I do realize this has already been addressed here (e.g., Reading csv zipped files in python, How can I parse a YAML file in Python, Retrieving data from a yaml file based on a Python list). Nevertheless, I hope this question was different.
I know loading a YAML
file to pandas dataframe
import yaml
import pandas as pd
with open(r'1000851.yaml') as file:
df = pd.io.json.json_normalize(yaml.load(file))
df.head()
I would like to read several yaml
files from a directory into pandas dataframe
and concatenate them into one big DataFrame.

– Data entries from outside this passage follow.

(** C10.  For a tile that reaches the joins, whose features transform
    into the SRID of the United States region and into [OUTPUT_CRS], and
    that no polygon of the Canada region intersects: the result holds, for
    each building in turn, one row per polygon of the United States
    region that the building intersects, so a building intersecting k
    polygons of that one region is k times in the result. *)
Theorem join_gives_a_row_per_polygon (rg : regions) (name : string)
    (w : world) (f : file) (tb : table) (b_srid us : Z)
    (tr_us tr_out : building → geometry) :
  w_dir w !! name = Some f → reaches_joins f tb b_srid →
  us_srid rg = Some us →
  (∀ b, b ∈ tb_rows tb →
     ST_Transform (b_geom b) b_srid us = Some (tr_us b)
     ∧ ST_Transform (b_geom b) b_srid OUTPUT_CRS = Some (tr_out b)) →
  no_intersection ST_Transform ST_Intersects b_srid tb
    (canada_srid rg) (census_canada rg) →
  let hits b :=
    length (filter (λ c, ST_Intersects (tr_us b) c = true) (census_us rg)) in
  let rows :=
    tb_rows tb ≫= λ b,
      replicate (hits b) {| r_attrs := b_attrs b; r_geometry := tr_out b |} in
  rows ≠ [] →
  outcome (process_tile rg name) w = Ok (Matched rows).
Proof.
  intros Hf Hr Hus Htr Hca hits rows Hne. subst rows hits. cbv beta in *.
  rewrite (process_tile_joined rg name w f tb b_srid Hf Hr).
  unfold joined. rewrite (census_frames_none _ _ _ _ Hca), app_nil_r.
  unfold census_frames. rewrite Hus.
  rewrite (join_sql_rows b_srid us (tb_rows tb) tr_us tr_out _ Htr).
  destruct (tb_rows tb ≫= _) as [|r rows']; [done |].
  simpl. by rewrite app_nil_r.
Qed.

(** ** The sink appender *)

(** [append_to_gpkg] returns normally, whatever the file system does. *)
Lemma append_to_gpkg_returns (io : sink_io) (gdf : list row) (w : world) :
  outcome (append_to_gpkg io gdf) w = Ok tt.
Proof.
  unfold outcome, append_to_gpkg; unfold_m.
  destruct io as [mk rd wr rp]. simpl.
  destruct mk; [| done]. destruct (w_master w) as [old|] eqn:Hm; simpl.
  - rewrite Hm. destruct rd; [| done]. simpl.
    destruct wr as [|res]; simpl; [| done]. by destruct rp.
  - by destruct wr.
Qed.

(** It leaves the watched directory, the ledger and the counters alone,
    and prints no file name. *)
Lemma append_to_gpkg_frame (io : sink_io) (gdf : list row) (w : world) :
  let w' := run (append_to_gpkg io gdf) w in
  w_dir w' = w_dir w ∧ w_ledger w' = w_ledger w
  ∧ processed_count w' = processed_count w ∧ error_count w' = error_count w
  ∧ ∃ evs, w_stdout w' = w_stdout w ++ evs ∧ processed_names evs = [].
Proof.
  unfold run, append_to_gpkg; unfold_m.
  destruct io as [mk rd wr rp]. simpl.
  destruct mk; simpl; [| by split_and!; try done; exists [EvWriteFailed]].
  destruct (w_master w) as [old|] eqn:Hm; simpl.
  - rewrite Hm.
    destruct rd; simpl; [| by split_and!; try done; exists [EvWriteFailed]].
    destruct wr as [|res]; simpl;
      [| by split_and!; try done; exists [EvWriteFailed]].
    destruct rp; simpl; split_and!; try done;
      [by eexists [EvAppended _ _] | by exists [EvWriteFailed]].
  - destruct wr as [|res]; simpl; split_and!; try done;
      [by eexists [EvCreated _] | by exists [EvWriteFailed]].
Qed.

(** C5.  When the operations of the sink succeed: a missing output is
    created with exactly the appended rows; an existing one ends as its
    former rows followed by the appended ones, the temporary file gone.
    The combined rows are written to the temporary path first: stopped
    before the replace, the output still holds its former rows and the
    temporary file the combined ones.  And whatever fails, an existing
    output holds either its former rows or the combined ones. *)
Theorem append_to_gpkg_keeps_rows (io : sink_io) (gdf : list row) (w : world) :
  io_ok io →
  let w' := run (append_to_gpkg io gdf) w in
  (w_master w = None → w_master w' = Some gdf)
  ∧ (∀ old, w_master w = Some old →
       w_master w' = Some (old ++ gdf) ∧ w_tmp w' = None)
  ∧ (∀ old, w_master w = Some old →
       let stopped := {| io_mkdir := true; io_read := true;
                         io_write := Written; io_replace := false |} in
       let w2 := run (append_to_gpkg stopped gdf) w in
       w_master w2 = Some old ∧ w_tmp w2 = Some (old ++ gdf))
  ∧ (∀ old any, w_master w = Some old →
       let w3 := run (append_to_gpkg any gdf) w in
       w_master w3 = Some old ∨ w_master w3 = Some (old ++ gdf)).
Proof.
  intros (Hmk & Hrd & Hwr & Hrp). destruct io as [mk rd wr rp].
  simpl in *. subst. split_and!.
  - intros Hm. unfold run, append_to_gpkg; unfold_m. simpl. by rewrite Hm.
  - intros old Hm. unfold run, append_to_gpkg; unfold_m. simpl.
    rewrite Hm. simpl. by rewrite Hm.
  - intros old Hm. unfold run, append_to_gpkg; unfold_m. simpl.
    rewrite Hm. simpl. by rewrite Hm.
  - intros old [mk rd wr rp] Hm. unfold run, append_to_gpkg; unfold_m. simpl.
    destruct mk; simpl; [| by left]. rewrite Hm. simpl. rewrite Hm.
    destruct rd; simpl; [| by left].
    destruct wr as [|res]; simpl; [| by left].
    destruct rp; simpl; [by right | by left].
Qed.

(** ** The ingestion loop *)

Local Abbreviation handle_tile := (handle_tile (attrs:=attrs) ST_SRID ST_Transform ST_Intersects).
Local Abbreviation scan_cycle := (scan_cycle (attrs:=attrs) ST_SRID ST_Transform ST_Intersects).
Local Abbreviation main_loop := (main_loop (attrs:=attrs) ST_SRID ST_Transform ST_Intersects).
Local Abbreviation dir_after := (dir_after (attrs:=attrs) ST_SRID ST_Transform ST_Intersects).

Lemma is_stable_run (name : string) (w : world) :
  _is_stable name w = (w, Ok (stable_now name w)).
Proof.
  unfold stable_now, outcome, _is_stable; unfold_m.
  destruct (w_dir w !! name) as [f|]; simpl; [| done].
  destruct (f_size1 f); simpl; [| done]. by destruct (f_size2 f).
Qed.

Lemma stable_now_entry (name : string) (w w2 : world) :
  w_dir w !! name = w_dir w2 !! name → stable_now name w = stable_now name w2.
Proof.
  intros H. unfold stable_now, outcome, _is_stable; unfold_m. rewrite H.
  destruct (w_dir w2 !! name) as [f|]; simpl; [| done].
  destruct (f_size1 f); simpl; [| done]. by destruct (f_size2 f).
Qed.

Lemma process_tile_entry (rg : regions) (name : string) (w w2 : world) :
  w_dir w !! name = w_dir w2 !! name →
  outcome (process_tile rg name) w = outcome (process_tile rg name) w2.
Proof.
  intros H.
  destruct (process_tile_emits rg name (w_dir w !! name)) as (evs & r & Hp & _).
  unfold outcome. by rewrite (Hp w), (Hp w2).
Qed.

Lemma unlink_run (name : string) (w : world) :
  ∃ ev, processed_names [ev] = []
    ∧ unlink name w
      = (set_stdout (w_stdout w ++ [ev])
           (set_dir (match w_dir w !! name with
                     | Some f => if f_removable f then delete name (w_dir w)
                                 else w_dir w
                     | None => w_dir w
                     end) w), Ok tt).
Proof.
  unfold unlink; unfold_m. destruct (w_dir w !! name) as [f|]; simpl.
  - destruct (f_removable f); simpl.
    + by exists (EvDeleted name).
    + exists (EvCouldNotDelete name). split; [done |]. by destruct w.
  - exists (EvCouldNotDelete name). split; [done |]. by destruct w.
Qed.

(** What the loop body does for one tile. *)
Lemma handle_tile_facts (sink : string → sink_io) (rg : regions)
    (name : string) (w : world) :
  let w' := run (handle_tile sink rg name) w in
  outcome (handle_tile sink rg name) w = Ok tt
  ∧ w_dir w' = dir_after rg name w
  ∧ w_ledger w' = (if stable_now name w
                   then ledger_append name (w_ledger w) else w_ledger w)
  ∧ ∃ evs, w_stdout w' = w_stdout w ++ evs
      ∧ (processed_names evs = []
         ∨ (processed_names evs = [name] ∧ stable_now name w = true)).
Proof.
  unfold run, outcome, handle_tile, dir_after, bind. rewrite is_stable_run.
  destruct (stable_now name w) eqn:Hst; simpl.
  2: { split_and!; try done. by exists [EvStillDownloading name]; split;
         [| left]. }
  destruct (process_tile_emits rg name (w_dir w !! name))
    as (evs & r & Hp & Hnames).
  unfold outcome. rewrite (Hp w eq_refl). simpl.
  assert (Hnames' : ∀ more, processed_names more = [] →
            processed_names (evs ++ more) = []
            ∨ (processed_names (evs ++ more) = [name] ∧ true = true)).
  { intros more Hm. rewrite processed_names_app, Hm, app_nil_r.
    destruct Hnames as [-> | ->]; [by left | by right]. }
  destruct r as [| |gdf].
  - unfold _mark_processed, count_error; unfold_m. simpl.
    split_and!; try done.
    exists (evs ++ [EvGeometryErrorKept]). split; [by rewrite <- app_assoc |].
    by apply Hnames'.
  - unfold _mark_processed, count_processed, print_progress; unfold_m. simpl.
    match goal with |- context [unlink name ?w1] =>
      destruct (unlink_run name w1) as (ev & Hev & ->) end.
    simpl. split_and!; try done; try (by destruct (w_dir w !! name)).
    eexists (evs ++ [ev; _]). split; [by rewrite <- !app_assoc |].
    apply Hnames'. destruct ev; simpl in *; done.
  - unfold _mark_processed, count_processed, print_progress; unfold_m.
    match goal with |- context [append_to_gpkg ?io gdf ?w1] =>
      pose proof (append_to_gpkg_returns io gdf w1) as Hret;
      pose proof (append_to_gpkg_frame io gdf w1) as
        (Hd & Hl & _ & _ & ea & Hea & Hpa);
      unfold outcome, run in Hret, Hd, Hl, Hea;
      destruct (append_to_gpkg io gdf w1) as [w2 res] end.
    simpl in *. subst res. simpl.
    match goal with |- context [unlink name ?w3] =>
      destruct (unlink_run name w3) as (ev & Hev & ->) end.
    simpl. rewrite Hd, Hl, Hea. split_and!; try done;
      try (by destruct (w_dir w !! name)).
    eexists (evs ++ ea ++ [ev; _]). split; [by rewrite <- !app_assoc |].
    apply Hnames'. rewrite processed_names_app, Hpa.
    destruct ev; simpl in *; done.
Qed.

Lemma dir_after_other (rg : regions) (name m : string) (w : world) :
  m ≠ name → dir_after rg name w !! m = w_dir w !! m.
Proof.
  intros Hne. unfold dir_after.
  repeat case_match; try done; by rewrite lookup_delete_ne.
Qed.

Lemma dir_after_entry (rg : regions) (name : string) (w w2 : world) :
  w_dir w !! name = w_dir w2 !! name →
  dir_after rg name w !! name = dir_after rg name w2 !! name.
Proof.
  intros H. unfold dir_after.
  rewrite (stable_now_entry name w w2 H), (process_tile_entry rg name w w2 H).
  rewrite <- H.
  repeat case_match; rewrite ?lookup_delete_eq; try done; congruence.
Qed.

(** A file is either as it was or gone. *)
Lemma dir_after_shrinks (rg : regions) (name m : string) (w : world) :
  dir_after rg name w !! m = w_dir w !! m ∨ dir_after rg name w !! m = None.
Proof.
  destruct (decide (m = name)) as [-> | Hne];
    [| left; by apply dir_after_other].
  unfold dir_after.
  repeat case_match; try (by left); right; apply lookup_delete_eq.
Qed.

Lemma filter_ext_in {A} (P Q : A → Prop) `{!∀ x, Decision (P x)}
    `{!∀ x, Decision (Q x)} (l : list A) :
  (∀ x, x ∈ l → P x ↔ Q x) → filter P l = filter Q l.
Proof.
  induction l as [|a l IH]; intros Hl; [done |].
  rewrite !filter_cons. rewrite IH by (intros x Hx; apply Hl; by right).
  pose proof (Hl a ltac:(by left)) as Ha.
  destruct (decide (P a)) as [HP | HP], (decide (Q a)) as [HQ | HQ];
    try done; tauto.
Qed.

Lemma marks_app (l k : list string) (lg : option ledger_file) :
  marks (l ++ k) lg = marks k (marks l lg).
Proof. unfold marks. by rewrite foldl_app. Qed.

I have not been able to figure it out though...
import pandas as pd
import glob
path = r'../input/cricsheet-a-retrosheet-for-cricket/all' # use your path
all_files = glob.glob(path + "/*.yaml")
li = []
for filename in all_files:
df = pd.json_normalize(yaml.load(filename, Loader=yaml.FullLoader))
li.append(df)
frame = pd.concat(li, axis=0, ignore_index=True)
Error
---------------------------------------------------------------------------
AttributeError Traceback (most recent call last)
<timed exec> in <module>
/opt/conda/lib/python3.7/site-packages/pandas/io/json/_normalize.py in _json_normalize(data, record_path, meta, meta_prefix, record_prefix, errors, sep, max_level)
268
269 if record_path is None:
--> 270 if any([isinstance(x, dict) for x in y.values()] for y in data):
271 # naive normalization, this is idempotent for flat records
272 # and potentially will inflate the data considerably for
/opt/conda/lib/python3.7/site-packages/pandas/io/json/_normalize.py in <genexpr>(.0)
268
269 if record_path is None:
--> 270 if any([isinstance(x, dict) for x in y.values()] for y in data):
271 # naive normalization, this is idempotent for flat records
272 # and potentially will inflate the data considerably for
AttributeError: 'str' object has no attribute 'values'
Is there a way to do this and read files efficiently?